FIG. 4 shows how the deflections of FIG. 3 can be eliminated by mounting vibration dampers 1a and 1b on the ski 1. The dampers 1a and 1b each are 15 cm long and the center of the damper 1a is 27.5 cm from the rear end 1' of the ski while that of the damper 1b is 167 cm from this rear end 1'. In FIG. 5 the damper 2 is 20 cm long and has a center 128 cm from the rear end 1' of the ski. Each such damper 1a, 1b, or 2 is formed by one or more layers of a viscoelastic material bonded adhesively with one or more plates of a material of a high modulus of elasticity, for example an alloy of aluminum or a or a synthetic-resin reinforced with glass or carbon fibers.
As seen in FIG. 6 a ski 3 has an upper surface carrying a damper 4 formed of a strip 5 of viscoelastic material secured by an adhesive 5' to a plate 6 of a material of a high modulus of elasticity for example of Zicral™. This damper 4 is in turn secured by an adhesive 4' to the ski 3 in a location as described above determine by the type of vibration to be damped.
Since the damper works in shear it is possible to increase its effectiveness by increasing the number of viscoelastic layers used. Thus as seen in FIG. 7 two layers 7 and 8 of the viscoelastic material are used, both bonded to a Zicral™ plate 9 by an appropriate adhesive. The three-part sandwich thus formed is secured to the ski 10 by a cap 11 which can also be of Zicral™ and which is omega-shaped with two side tabs 12 formed with slots through which bolts secure the assembly to the ski 10.

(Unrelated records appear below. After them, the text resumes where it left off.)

Lemma count_suggestions_chips t : (count_suggestions (chips_of t) <= 1)%nat.
Proof.
  unfold chips_of. destruct (length (parseSuggestions t) =? 0)%nat; cbn; lia.
Qed.

Lemma before_finally_count marked_parse userMessage remote st :
  count_suggestions
    (chatContainer (before_finally marked_parse userMessage remote st))
  = (pred (count_suggestions (chatContainer st))
     + match failure remote with
       | Some _ => 0
       | None => count_suggestions (chips_of (concat (chunks remote)))
       end)%nat.
Proof.
  assert (A : count_suggestions
                (chatContainer (after_stream marked_parse userMessage remote st))
              = pred (count_suggestions (chatContainer st))).
  { assert (P : count_suggestions
                  (chatContainer (snd (send_prologue userMessage st)))
                = pred (count_suggestions (chatContainer st))).
    { rewrite send_prologue_container, count_suggestions_remove.
      rewrite !count_suggestions_app, count_suggestions_update.
      rewrite count_suggestions_app. cbn. f_equal. lia. }
    unfold after_stream. destruct (chunks remote) as [|x cs].
    - rewrite with_logs_container. exact P.
    - change (count_suggestions
                (map (update_content (S (nextEl st))
                        (InnerHTML
                           (marked_parse (displayText (concat (x :: cs))))))
                   (chatContainer (snd (send_prologue userMessage st))))
              = pred (count_suggestions (chatContainer st))).
      rewrite count_suggestions_update. exact P. }
  unfold before_finally. destruct (failure remote) as [e|].
  - rewrite send_catch_container, count_suggestions_update, A. lia.
  - rewrite processAndDisplaySuggestions_container, count_suggestions_app, A.
    reflexivity.
Qed.

Lemma guard_passed userMessage st :
  is_empty userMessage || negb (is_some (chat st)) = false ->
  userMessage <> [] /\ exists c, chat st = Some c.
Proof.
  intros H. apply orb_false_elim in H as [Hm Hc]. split.
  - intros ->. discriminate Hm.
  - destruct (chat st) as [c|]; [exists c; reflexivity|discriminate Hc].
Qed.

(** X5.  The chat never holds two suggestion containers: when it holds at
    most one before a send, it holds at most one after it, for every
    message and whatever the provider does. *)
Theorem send_keeps_one_suggestion_container marked_parse userMessage remote st :
  (count_suggestions (chatContainer st) <= 1)%nat ->
  (count_suggestions
     (chatContainer
        (final_state
           (sendMessageAndStreamResponse marked_parse userMessage remote st)))
   <= 1)%nat.
Proof.
  intros H.
  destruct (is_empty userMessage || negb (is_some (chat st))) eqn:G.
  - unfold sendMessageAndStreamResponse. rewrite G. exact H.
  - apply guard_passed in G as (Hm & c & Hc).
    rewrite (send_anatomy marked_parse userMessage remote c st Hc Hm).
    cbn [final_state]. rewrite send_finally_container, before_finally_count.
    destruct (failure remote).
    + lia.
    + pose proof (count_suggestions_chips (concat (chunks remote))). lia.
Qed.

Lemma send_keeps_one_suggestion_container_witness :
  (count_suggestions
     (chatContainer
        (final_state
           (sendMessageAndStreamResponse (fun s => s) (lit "Pergunta")
              {| chunks := [scenario_full]; failure := None |}
              (final_state
                 (sendMessageAndStreamResponse (fun s => s) (lit "Pergunta")
                    {| chunks := [scenario_full]; failure := None |}
                    sample_ready)))))
   <= 1)%nat.
Proof.
  apply (send_keeps_one_suggestion_container (fun s => s) (lit "Pergunta")
           {| chunks := [scenario_full]; failure := None |}).
  vm_compute. lia.
Defined.

(** X6.  The chips of the previous turn never outlive the next one: after a
    send that passes its guard on a chat with at most one suggestion
    container, the only container left is the one of the new response, and
    there is none after a failure. *)
Theorem send_replaces_suggestions marked_parse userMessage remote c st :
  chat st = Some c -> userMessage <> [] ->
  (count_suggestions (chatContainer st) <= 1)%nat ->
  count_suggestions
    (chatContainer
       (final_state
          (sendMessageAndStreamResponse marked_parse userMessage remote st)))
  = match failure remote with
    | Some _ => 0%nat
    | None => count_suggestions (chips_of (concat (chunks remote)))
    end.
Proof.
  intros Hc Hm H.
  rewrite (send_anatomy marked_parse userMessage remote c st Hc Hm).
  cbn [final_state]. rewrite send_finally_container, before_finally_count.
  destruct (failure remote); lia.
Qed.

Lemma send_replaces_suggestions_witness :
  count_suggestions
    (chatContainer
       (final_state
          (sendMessageAndStreamResponse (fun s => s) (lit "Outra")
             {| chunks := [lit "Partial answer"];
                failure := Some (ErrorObject (lit "503")) |}
             (final_state
                (sendMessageAndStreamResponse (fun s => s) (lit "Pergunta")
                   {| chunks := [scenario_full]; failure := None |}
                   sample_ready)))))
  = 0%nat.
Proof.
  apply (send_replaces_suggestions (fun s => s) (lit "Outra")
           {| chunks := [lit "Partial answer"];
              failure := Some (ErrorObject (lit "503")) |}
           {| chat_apiKey := lit "key"; chat_model := MODEL;
              chat_instruction := lit "policy" |});
    [reflexivity|discriminate|vm_compute; lia].
Defined.

Lemma messages_remove ns : messages (remove_first_suggestions ns) = messages ns.
Proof.
  unfold messages. induction ns as [|n ns IH]; [reflexivity|].
  destruct n as [el sd c|chips];
    cbn [remove_first_suggestions filter is_message is_suggestions negb].
  - rewrite IH. reflexivity.
  - reflexivity.
Qed.

Lemma messages_chips t : messages (chips_of t) = [].
Proof.
  unfold chips_of. destruct (length (parseSuggestions t) =? 0)%nat; reflexivity.
Qed.

(** X7.  The message log is append-only: a send that passes its guard
    leaves every earlier bubble as it was, in the same order, and adds
    exactly the user bubble and the bot bubble of the turn. *)
Theorem send_appends_two_bubbles marked_parse userMessage remote c st :
  chat st = Some c -> userMessage <> [] -> fresh_els st = true ->
  messages
    (chatContainer
       (final_state
          (sendMessageAndStreamResponse marked_parse userMessage remote st)))
  = messages (chatContainer st)
    ++ [MessageNode (nextEl st) user (TextContent userMessage);
        MessageNode (S (nextEl st)) bot
          match failure remote with
          | Some e => InnerHTML (RETRY_PREFIX ++ errorMessage e ++ CODE_CLOSE)
          | None => bot_body marked_parse (chunks remote)
          end].
Proof.
  intros Hc Hm Hf.
  rewrite (send_container marked_parse userMessage remote c st Hc Hm Hf).
  unfold messages at 1. rewrite filter_app. fold (messages (remove_first_suggestions (chatContainer st))).
  rewrite messages_remove. f_equal.
  unfold turn_result. destruct (failure remote) as [e|]; [reflexivity|].
  rewrite filter_app. fold (messages (chips_of (concat (chunks remote)))).
  rewrite messages_chips. reflexivity.
Qed.

Lemma send_appends_two_bubbles_witness :
  messages
    (chatContainer
       (final_state
          (sendMessageAndStreamResponse (fun s => s) (lit "Pergunta")
             {| chunks := [scenario_full]; failure := None |} sample_ready)))
  = chatContainer sample_ready
    ++ [MessageNode 1 user (TextContent (lit "Pergunta"));
        MessageNode 2 bot (InnerHTML OLA)].
Proof.
  etransitivity.
  - apply (send_appends_two_bubbles (fun s => s) (lit "Pergunta")
             {| chunks := [scenario_full]; failure := None |}
             {| chat_apiKey := lit "key"; chat_model := MODEL;
                chat_instruction := lit "policy" |}
             sample_ready); [reflexivity|discriminate|reflexivity].
  - vm_compute. reflexivity.
Defined.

The system of FIGS. 8 and 9 basically comprises two side-by-side dampers each formed by a pair of viscoelastic strips 18 and 20 bonded to and sandwiching a Zicral™ strip 19. The lower strips 18 are bonded to a common bottom plate 13 and the upper strips 20 are bonded to raised wings 17 of a top plate 14 having a depressed central region 14a formed with longitudinal slots 15 into which bolts 16 engage (as in FIG. 7) to secure the assembly to a ski, with the possibility of some longitudinal adjustment.
In FIG. 10 a viscoelastic layer 22 is bonded to a Zicral plate 23 held down by a plate 24 secured to a ski 27 by bolts 26. A silicone lubricant 29 is provided between the plates 23 and 24 to give it a very low coefficient f1 of friction. The upper surface 25 of the ski 27 is, however, fairly rough to create a high coefficient f2 of friction between it and the bottom surface of the layer 22. This system can be positioned to damp just those vibrations that create problems for a particular skier using a particular kind of ski for a particular kind of skiing.
The instant invention is not limited to the embodiments or usages shown. It can be applied to any type of ski, even a monoski or cross-country ski.